El latín nos dejó enseñado que «
domus» era el nombre de la casa, del hogar, del sitio de residencia de las personas. De ahí que hablemos de «domicilio», en un sentido quizá algo más restringido pero respetuoso con la voz de origen, y de ahí también el adjetivo «
doméstico»: lo que afecta a la casa u ocurre dentro de ella. Decimos «
labores domésticas» para referirnos a las relacionadas con el cuidado de la casa y de sus residentes. Mientras la «
economía doméstica» comprende los gastos ordinarios que conlleva el sustento de los hogares, son «
animales domésticos» aquellos que viven en las casas o, en un sentido más amplio, los que –en oposición a los «salvajes»- se crían en compañía del hombre.
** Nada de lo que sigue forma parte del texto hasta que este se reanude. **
(** An entry is skipped when its boot argument is not a word of the line. *)
Lemma entry_skipped_words line e :
  Forall (fun c => c <> 0) line -> entry_ok e = true ->
  entry_skipped line e = false <->
  match required_boot_arg e with
  | Some arg => arg ∈ words panthera_ascii_is_space line
  | None => True
  end.
Proof.
  intros Hl He. unfold entry_skipped, entry_ok in *. apply andb_prop in He as [_ He].
  destruct (required_boot_arg e) as [arg|]; [|done]. rewrite negb_false_iff, has_token_words.
  - apply bool_decide_eq_true.
  - done.
  - by apply text_ok_nonzero.
Qed.

(** Whatever the command line, the extensions it enables are well formed
    (names that fit the 32-byte field with their NUL, paths without embedded
    NULs), have pairwise different driver names, and number at least the 23
    unconditional ones and at most 33, so they fit the table of 34 records. An
    entry is enabled exactly when the boot argument it requires, if any, is a
    word of the command line. *)
Theorem enabled_extensions (line : list Z) :
  Forall (fun c => c <> 0) line ->
  let es := enabled_entries line gBootKextManifest in
  Forall (fun e => entry_ok e = true) es /\ NoDup (manifest_driver_name <$> es) /\
  (23 <= length es <= 33)%nat /\ (33 < PANTHERA_MAX_BOOT_KEXTS)%nat /\
  forall e, e ∈ es <->
    e ∈ manifest_entries gBootKextManifest /\
    match required_boot_arg e with
    | Some arg => arg ∈ words panthera_ascii_is_space line
    | None => True
    end.
Proof.
  intros Hl es. destruct manifest_checks as (Hok & Hnd & _ & _). split_and!.
  - apply enabled_entry_ok.
  - eapply sublist_NoDup; [|apply fmap_sublist, filter_sublist]. by apply bool_decide_eq_true in Hnd.
  - apply enabled_length.
  - apply enabled_length.
  - unfold PANTHERA_MAX_BOOT_KEXTS. lia.
  - intros e. unfold es, enabled_entries.
    rewrite list_elem_of_In, filter_In, <- list_elem_of_In, negb_true_iff.
    rewrite forallb_forall in Hok. split; intros [He Hs]; (split; [done|]);
      (apply entry_skipped_words; [done| |done]); apply Hok; by apply list_elem_of_In.
Qed.

Lemma enabled_extensions_witness :
  let es := enabled_entries (str "serial=3 panthera_iog=1") gBootKextManifest in
  Forall (fun e => entry_ok e = true) es /\ length es = 24%nat.
Proof.
  pose proof (enabled_extensions (str "serial=3 panthera_iog=1")) as Hw. split.
  - apply Hw. apply (bool_decide_unpack _). vm_compute. exact I.
  - vm_compute. reflexivity.
Defined.
(* ===== verification/Sim.v ===== *)
(** * A concrete firmware

    A small deterministic firmware that keeps the contract: pages are handed out
    upwards at requested addresses and downwards otherwise, pool buffers upwards; it has a boot volume with a kernel and a counter of failing ExitBootServices
    calls. The theorems that assume a lawful
    firmware are evaluated on it. *)

From Stdlib Require Import ZArith Lia Ascii String.
From stdpp Require Import base list gmap.
From S2P Require Import Prelude MachO BootText Efi BootLogic.

Open Scope Z_scope.

Definition pool_floor : Z := 0x10000000000.

Record sim := mkSim {
  sim_next : Z;
  sim_ptr : Z;
  sim_blocks : list (Z * Z);
  sim_files : gmap Z (list Z);
  sim_handle : Z;
  sim_failures : nat;
  sim_top : Z }.

Definition sim_start (failures : nat) : sim := mkSim 0x100000 pool_floor [] ∅ 2 failures 0x8000000.

(** ** The boot volume *)
Definition pad16 (name : string) : list Z := str name ++ repeat 0 (16 - length (str name)).

(** A kernel with a single segment, linked where the firmware has free pages. *)
Definition sim_kernel : list Z :=
  encode_macho 3 0
    [CmdSegment (mkSegment (pad16 "__TEXT") 0xffffff8000200000 0x1000 0 404 7 5) 0 [];
     CmdThread (le_encode 4 4 ++ le_encode 4 42) (repeat 0 128) 0xffffff8000200100 (repeat 0 32)]
    (repeat 0xcc 116).

Definition sim_volume (path : list Z) : list Z :=
  if bool_decide (path = path_mach_kernel) then sim_kernel
  else if bool_decide (path = path_boot_args) then str "serial=3   panthera_iog=1"
  else take 4 (map (fun c => c mod 256) path).

(** Two 48-byte memory descriptors: type, start, virtual start, pages, attribute. *)
Definition sim_descriptors : list Z :=
  le_encode 8 7 ++ le_encode 8 0x100000 ++ le_encode 8 0 ++ le_encode 8 0x7f00 ++
  le_encode 8 15 ++ le_encode 8 0 ++
  le_encode 8 6 ++ le_encode 8 0x8000000 ++ le_encode 8 0 ++ le_encode 8 16 ++
  le_encode 8 (EFI_MEMORY_RUNTIME + 15) ++ le_encode 8 0.

(** ** The services *)
Definition sim_allocate_pages (kind n a : Z) (fw : sim) : Z * Z * sim :=
  let fixed := kind =? EFI_ALLOCATE_ADDRESS in
  let b := if fixed then a else sim_top fw - 4096 * n in
  if (sim_next fw <=? b) && (0 <=? b) && (b mod 4096 =? 0) && (0 <=? n) &&
     (b + 4096 * n <=? sim_top fw) && (sim_top fw <=? pool_floor) &&
     implb (kind =? EFI_ALLOCATE_MAX_ADDRESS) (b + 4096 * n - 1 <=? a)
  then (0, b, mkSim (if fixed then b + 4096 * n else sim_next fw) (sim_ptr fw) (sim_blocks fw)
                (sim_files fw) (sim_handle fw) (sim_failures fw) (if fixed then sim_top fw else b))
  else (EFI_OUT_OF_RESOURCES, 0, fw).

Definition sim_allocate_pool (n : Z) (fw : sim) : Z * Z * sim :=
  let b := sim_ptr fw in
  if (pool_floor <=? b) && (0 <=? n) && (b + n <=? 2 ^ 63)
  then (0, b, mkSim (sim_next fw) (b + n + 16) ((b, n) :: sim_blocks fw) (sim_files fw)
                (sim_handle fw) (sim_failures fw) (sim_top fw))
  else (EFI_OUT_OF_RESOURCES, 0, fw).

Definition sim_free_pool (b : Z) (fw : sim) : sim :=
  mkSim (sim_next fw) (sim_ptr fw) (filter (fun x => x.1 <> b) (sim_blocks fw)) (sim_files fw)
    (sim_handle fw) (sim_failures fw) (sim_top fw).

Definition with_files (fw : sim) (fs : gmap Z (list Z)) : sim :=
  mkSim (sim_next fw) (sim_ptr fw) (sim_blocks fw) fs (sim_handle fw) (sim_failures fw) (sim_top fw).

Definition sim_open (path : list Z) (fw : sim) : Z * Z * sim :=
  match sim_files fw !! sim_handle fw with
  | Some _ => (EFI_OUT_OF_RESOURCES, 0, fw)
  | None =>
      (0, sim_handle fw,
       mkSim (sim_next fw) (sim_ptr fw) (sim_blocks fw) (<[sim_handle fw := path]> (sim_files fw))
         (sim_handle fw + 1) (sim_failures fw) (sim_top fw))
  end.

Definition sim_get_info (h n buffer : Z) (fw : sim) : Z * Z * list Z * sim :=
  match sim_files fw !! h with
  | None => (EFI_NOT_FOUND, 0, [], fw)
  | Some p =>
      if n <? 16 then (EFI_BUFFER_TOO_SMALL, 16, [], fw)
      else (0, 16, le_encode 8 16 ++ le_encode 8 (Z.of_nat (length (sim_volume p))), fw)
  end.

Definition sim_read (h n : Z) (fw : sim) : Z * Z * list Z * sim :=
  match sim_files fw !! h with
  | None => (EFI_NOT_FOUND, 0, [], fw)
  | Some p =>
      let bytes := take (Z.to_nat n) (sim_volume p) in
      (0, Z.of_nat (length bytes), bytes, with_files fw (delete h (sim_files fw)))
  end.

Definition sim_memory_map (size buffer : Z) (fw : sim) : map_reply * sim :=
  let needed := Z.of_nat (length sim_descriptors) in
  if size <? needed then (mkMapReply EFI_BUFFER_TOO_SMALL needed 0 48 1 [], fw)
  else (mkMapReply 0 needed (77 + Z.of_nat (sim_failures fw)) 48 1 sim_descriptors, fw).

Definition sim_exit (key : Z) (fw : sim) : Z * sim :=
  match sim_failures fw with
  | O => (0, fw)
  | S k => (EFI_NOT_FOUND, mkSim (sim_next fw) (sim_ptr fw) (sim_blocks fw) (sim_files fw)
                             (sim_handle fw) k (sim_top fw))
  end.

#[export] Instance sim_firmware : Firmware sim := {|
  OutputString := Some (fun _ fw => (0, fw));
  AllocatePages := Some sim_allocate_pages;
  AllocatePool := Some sim_allocate_pool;
  FreePool := Some sim_free_pool;
  HandleProtocol := Some (fun _ _ fw => (0, 1, fw));
  Stall := Some (fun _ fw => (0, fw));
  GetMemoryMap := sim_memory_map;
  ExitBootServices := sim_exit;
  LocateProtocol fw := (0, Some (mkGop 0xc0000000 1024 768 1024), fw);
  rdtsc fw := (0, fw);
  DeviceHandle _ _ := 1;
  OpenVolume _ fw := (0, 1, fw);
  Open _ := sim_open;
  Close h fw := with_files fw (delete h (sim_files fw));
  GetInfo := sim_get_info;
  Read := sim_read
|}.

(** ** The contract holds *)
Definition sim_paged (fw : sim) (x : Z) : Prop :=
  (x < sim_next fw \/ sim_top fw <= x) /\ x < pool_floor.
Definition sim_block (fw : sim) (b n : Z) : Prop :=
  (b, n) ∈ sim_blocks fw /\ pool_floor <= b /\ 0 <= n /\ b + n < sim_ptr fw.
Definition sim_opened (fw : sim) (h : Z) (p : list Z) : Prop := sim_files fw !! h = Some p.

Lemma sim_volume_bytes p : Forall byte (sim_volume p).
Proof.
  unfold sim_volume. repeat case_bool_decide.
  1,2: apply (bool_decide_unpack _); vm_compute; exact I.
  apply Forall_take, Forall_fmap, Forall_true. intros c. apply Z.mod_pos_bound. lia.
Qed.

Lemma sim_volume_length p : Z.of_nat (length (sim_volume p)) < 2 ^ 63.
Proof.
  unfold sim_volume. repeat case_bool_decide; [by vm_compute|by vm_compute|].
  rewrite length_take. lia.
Qed.

Lemma sim_pages_law kind n a fw :
  let '(st, b, fw') := sim_allocate_pages kind n a fw in
  ((forall x, sim_paged fw x -> sim_paged fw' x) /\
   (forall b n, sim_block fw b n -> sim_block fw' b n) /\
   (forall h p, sim_opened fw h p -> sim_opened fw' h p)) /\
  (EFI_ERROR st = false ->
     0 <= b /\ b mod 4096 = 0 /\ b + 4096 * n < 2 ^ 64 /\
     (kind = EFI_ALLOCATE_ADDRESS -> b = a) /\
     (forall x, b <= x < b + 4096 * n -> ~ sim_paged fw x /\ sim_paged fw' x) /\
     (forall b' n', sim_block fw b' n' -> b' + n' <= b \/ b + 4096 * n <= b')).
Proof.
  unfold sim_allocate_pages. set (b := if kind =? _ then a else sim_top fw - 4096 * n).
  destruct (_ && _) eqn:E; [|done]. repeat apply andb_prop in E as [E ?].
  unfold pool_floor in *. split; [split_and!; [|done|done]|intros _].
  - intros x [Hn Hf]. split; cbn; [|done]. case_match; lia.
  - split_and!; try lia.
    + intros ->. done.
    + intros x Hx. unfold sim_paged, pool_floor. cbn. case_match; lia.
    + intros b' n' (_ & Hb & _). unfold pool_floor in *. lia.
Qed.

Lemma sim_pool_law n fw :
  let '(st, b, fw') := sim_allocate_pool n fw in
  ((forall x, sim_paged fw x -> sim_paged fw' x) /\
   (forall b n, sim_block fw b n -> sim_block fw' b n) /\
   (forall h p, sim_opened fw h p -> sim_opened fw' h p)) /\
  (EFI_ERROR st = false ->
     sim_block fw' b n /\ 0 < b /\ b + n <= 2 ^ 64 /\
     (forall x, b <= x < b + n -> ~ sim_paged fw x) /\
     (forall b' n', sim_block fw b' n' -> b' <> b /\ (b' + n' <= b \/ b + n <= b'))).
Proof.
  unfold sim_allocate_pool. destruct (_ && _) eqn:E; [|done].
  repeat apply andb_prop in E as [E ?]. unfold pool_floor in *. split; [split_and!; [done| |done]|intros _].
  - intros b k (Hin & ? & ? & ?). unfold sim_block. cbn. split; [by right|lia].
  - split_and!; try lia.
    + unfold sim_block, pool_floor. cbn. split; [by left|lia].
    + intros x Hx [_ Hf]. unfold pool_floor in *. lia.
    + intros b' n' (_ & ? & ? & ?). lia.
Qed.

#[export] Instance sim_lawful : LawfulFirmware sim.
Proof.
  refine {| paged := sim_paged; block := sim_block; opened := sim_opened; volume := sim_volume |};
    cbn; intros; simplify_eq; try done.
  - apply sim_volume_bytes.
  - apply sim_volume_length.
  - unfold sim_exit. by destruct (sim_failures fw).
  - apply sim_pages_law.
  - apply sim_pool_law.
  - split_and!; [done| |done]. intros b' n (Hin & Hr) Hne. split; [|done].
    by apply list_elem_of_filter.
  - unfold sim_open. destruct (sim_files fw !! sim_handle fw) as [q|] eqn:E; [done|].
    split; [split_and!; [done|done|]|intros _; apply lookup_insert_eq].
    intros h q Hq. unfold sim_opened in *. cbn. rewrite lookup_insert_ne; [done|congruence].
  - unfold sim_get_info. destruct (sim_files fw !! h) as [q|] eqn:E;
      [|split_and!; [done|done|done|cbn; lia|done|done|]; intros p Hp; unfold sim_opened in Hp; congruence].
    destruct (Z.ltb_spec n 16); [split_and!; done || (cbn; lia)|]. rewrite !length_app, !length_le_encode.
    split_and!; [done|done|done|cbn; lia| |lia|].
    + apply Forall_app. split; apply le_encode_bytes.
    + intros p Hp _ _. unfold sim_opened in Hp. simplify_eq. split; [cbn; lia|].
      rewrite (drop_app_length' (le_encode 8 16) _ 8) by (by rewrite length_le_encode).
      rewrite take_ge; [done|]. by rewrite length_le_encode.
  - unfold sim_read. destruct (sim_files fw !! h) as [q|] eqn:E.
    + rewrite length_take. split_and!; [done|done|lia| |].
      * apply Forall_take, sim_volume_bytes.
      * intros p Hp _. unfold sim_opened in Hp. by simplify_eq.
    + split_and!; [done|done|done|done|]. intros p Hp. unfold sim_opened in Hp. congruence.
  - unfold sim_memory_map. destruct (Z.ltb_spec size (Z.of_nat (length sim_descriptors))).
    + cbn. split_and!; done || lia.
    + cbn [mr_bytes mr_status mr_desc_size mr_size]. split_and!; [done|done|done|lia| |done|].
      * apply (bool_decide_unpack _). vm_compute. exact I.
      * intros _. split_and!; [lia|by vm_compute|lia|by exists 2%nat].
Defined.

(** ** The state the loader starts in *)
Definition sim_boot (failures : nat) : boot_state sim :=
  mkBoot ∅ (sim_start failures) [] (fun _ => 0) (initial_image 0) []
    (repeat zero_record 34).
(** Reading and releasing, with [info] describing the file. *)
Lemma read_contents root h path info isz file_size s buf size s' :
  opened (b_fw s) h path -> block (b_fw s) info isz -> 16 <= isz ->
  file_size = Z.of_nat (length (volume path)) -> mread (b_mem s) (info + 8) 8 = file_size ->
  (let! file_buffer :=
     on_error (panthera_allocate_pool file_size)
       (fun _ => panthera_free_pool info >> close_both h root) in
   let! (st, size_read) := read_file h file_size file_buffer in
   let! file_size := file_info_size_field info in
   if EFI_ERROR st || negb (size_read =? file_size) then
     panthera_free_pool file_buffer >> panthera_free_pool info >>
     close_both h root >> throw EFI_NOT_FOUND
   else
     panthera_free_pool info >> close_both h root >> ret (file_buffer, size_read)) s
  = (Ok (buf, size), s') ->
  0 < buf /\ size = Z.of_nat (length (volume path)) /\ buf + size <= 2 ^ 64 /\
  holds (b_mem s') buf (volume path) /\ block (b_fw s') buf size.
Proof.
  intros Ho Hi Hisz -> Hm Hr. apply bind_ok in Hr as (b & s1 & H1 & Hr).
  apply on_error_ok, allocate_pool_ok in H1 as (M1 & (_ & KB1 & KO1) & B1 & P1 & T1 & _ & D1).
  apply bind_ok in Hr as ([st rd] & s2 & H2 & Hr). apply read_file_ok in H2 as (bs & R2 & M2).
  pose proof (Read_law h (Z.of_nat (length (volume path))) (b_fw s1) ltac:(lia)) as L. rewrite R2 in L.
  destruct L as (_ & KB2 & Hlen & Hbs & L). apply bind_ok in Hr as (fs & s3 & H3 & Hr).
  apply info_size_ok in H3 as [-> ->].
  destruct (EFI_ERROR st) eqn:Est; [cbn in Hr; run_inv|]. cbn [orb] in Hr.
  destruct (L path ltac:(auto) eq_refl) as [-> ->]. rewrite Nat2Z.id, firstn_all in *.
  destruct (negb _); run_inv. simplify_eq.
  destruct (D1 info isz Hi) as [Hne _].
  repeat match goal with
  | Hc : panthera_free_pool _ _ = _ |- _ => apply free_pool_ok in Hc as [? ?]
  | Hc : close_both _ _ _ = _ |- _ => unfold close_both in Hc; run_inv
  | Hc : close_handle _ _ = _ |- _ => apply close_ok in Hc as [? ?]
  end.
  split_and!; [done|done|done| |].
  - unfold holds in *. repeat match goal with E : b_mem _ = _ |- _ => rewrite E; clear E end.
    by apply holds_mstore, volume_bytes.
  - auto.
Qed.

Lemma load_open_file_contents root h path s buf size s' :
  mem_wf (b_mem s) -> opened (b_fw s) h path ->
  load_open_file root h s = (Ok (buf, size), s') ->
  0 < buf /\ size = Z.of_nat (length (volume path)) /\ buf + size <= 2 ^ 64 /\
  holds (b_mem s') buf (volume path) /\ block (b_fw s') buf size.
Proof.
  intros Hw Ho. unfold load_open_file. intros Hr. apply bind_ok in Hr as ([st0 isz] & s1 & H1 & Hr).
  apply get_info_ok in H1 as (b1 & G1 & M1). cbn in M1.
  pose proof (GetInfo_law h 0 0 (b_fw s)) as L1. rewrite G1 in L1. destruct L1 as [(_ & _ & K1) (_ & _ & L1 & _)].
  specialize (L1 eq_refl). destruct (_ || _); [run_inv; congruence|].
  apply bind_ok in Hr as (info & s2 & H2 & Hr). apply on_error_ok, allocate_pool_ok in H2.
  destruct H2 as (M2 & (_ & _ & K2) & B2 & I2 & _).
  apply bind_ok in Hr as ([st3 isz'] & s3 & H3 & Hr). apply get_info_ok in H3 as (b3 & G3 & M3).
  rewrite (proj2 (Z.eqb_neq info 0)) in M3 by lia.
  pose proof (GetInfo_law h isz info (b_fw s2)) as L3. rewrite G3 in L3.
  destruct L3 as ((_ & KB3 & K3) & Hl3 & Hb3 & _ & L3).
  destruct (EFI_ERROR st3) eqn:E3; [run_inv|].
  destruct (L3 path ltac:(auto) eq_refl ltac:(lia)) as [H16 Ht].
  apply bind_ok in Hr as (fs & s4 & H4 & Hr). apply info_size_ok in H4 as [-> ->].
  pose proof (volume_size path).
  eapply (read_contents root h path info isz); [| | | | |exact Hr]; [auto|auto|lia| |done].
  rewrite M3. apply info_size_stored; [done|done|lia|done].
Qed.

Lemma total_load_kernel_file ih path : total (panthera_load_kernel_file (F := F) ih path).
Proof. total_tac. Qed.

Lemma globals_load_kernel_file ih path :
  pres globals_kept (panthera_load_kernel_file (F := F) ih path).
Proof. kept_tac. Qed.

Lemma load_kernel_file_ok ih path s buf size s' :
  mem_wf (b_mem s) -> panthera_load_kernel_file ih path s = (Ok (buf, size), s') ->
  0 < buf /\ size = Z.of_nat (length (volume path)) /\ buf + size <= 2 ^ 64 /\
  holds (b_mem s') buf (volume path) /\ block (b_fw s') buf size.
Proof.
  intros Hw Hr. unfold panthera_load_kernel_file in Hr.
  apply bind_ok in Hr as (li & s1 & H1 & Hr). apply bind_ok in Hr as (dv & s2 & H2 & Hr).
  apply bind_ok in Hr as (fs & s3 & H3 & Hr). apply bind_ok in Hr as (root & s4 & H4 & Hr).
  apply bind_ok in Hr as (h & s5 & H5 & Hr). apply on_error_ok, open_file_ok in H5 as [M5 O5].
  eapply load_open_file_contents; [|exact O5|exact Hr].
  pose proof (framed_handle_protocol (fun _ => False) ih gEfiLoadedImageProtocolGuid s) as W1.
  rewrite H1 in W1. injection H2 as _ <-.
  pose proof (framed_handle_protocol (fun _ => False) dv gEfiSimpleFileSystemProtocolGuid s1) as W2.
  rewrite H3 in W2.
  pose proof (framed_open_volume (fun _ => False) fs s3) as W3. rewrite H4 in W3.
  rewrite M5. apply W3, W2, W1. split; [done|]. intros a Ha. done.
Qed.
End Contents.

(** C17. Loading a file either fails with an EFI error status, or returns a
    live pool buffer that holds exactly the bytes the volume has under that
    path, and their number. *)
Theorem load_kernel_file_contents {F} `{LawfulFirmware F} (ih : Z) (path : list Z) (s : boot_state F) :
  mem_wf (b_mem s) ->
  match panthera_load_kernel_file ih path s with
  | (Ok (buf, size), s') =>
      0 < buf /\ size = Z.of_nat (length (volume path)) /\
      mbytes (b_mem s') buf (Z.to_nat size) = volume path /\ block (b_fw s') buf size
  | (Err st, _) => EFI_ERROR st = true
  | _ => False
  end.
Proof.
  intros Hw. pose proof (total_load_kernel_file ih path s) as Ht.
  destruct (panthera_load_kernel_file ih path s) as [[[buf size]|st|h|] s'] eqn:E; try done.
  destruct (load_kernel_file_ok ih path s buf size s' Hw E) as (? & -> & ? & Hh & ?).
  rewrite Nat2Z.id. done.
Qed.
Del antiguo uso de «doméstico» como ‘empleado que sirve en una casa’ quedan también residuos metafóricos como los «
domésticos» del ciclismo: los gregarios, los corredores que actúan al servicio del líder del equipo. Así que podríamos decir con toda propiedad que hasta aquí todo queda en casa. Pero ¿qué ocurre en el caso de los «
vuelos domésticos», tan mentados últimamente en la aviación? No son los avioncitos de papel que el niño lanza por el pasillo, sino los vuelos nacionales, en oposición a los internacionales. Lo mismo sucede cuando en política se habla de «
asuntos domésticos» en referencia a los que no rebasan las fronteras de un país. En ambos casos se trata de un «falso amigo» del
domestic inglés en su acepción de ‘nacional, interno, interior’, que el castellano debería evitar por innecesario y por equívoco.
(Publicado en 'Juego de palabras', del suplemento cultural 'Territorios' de El Correo, 7.9.06)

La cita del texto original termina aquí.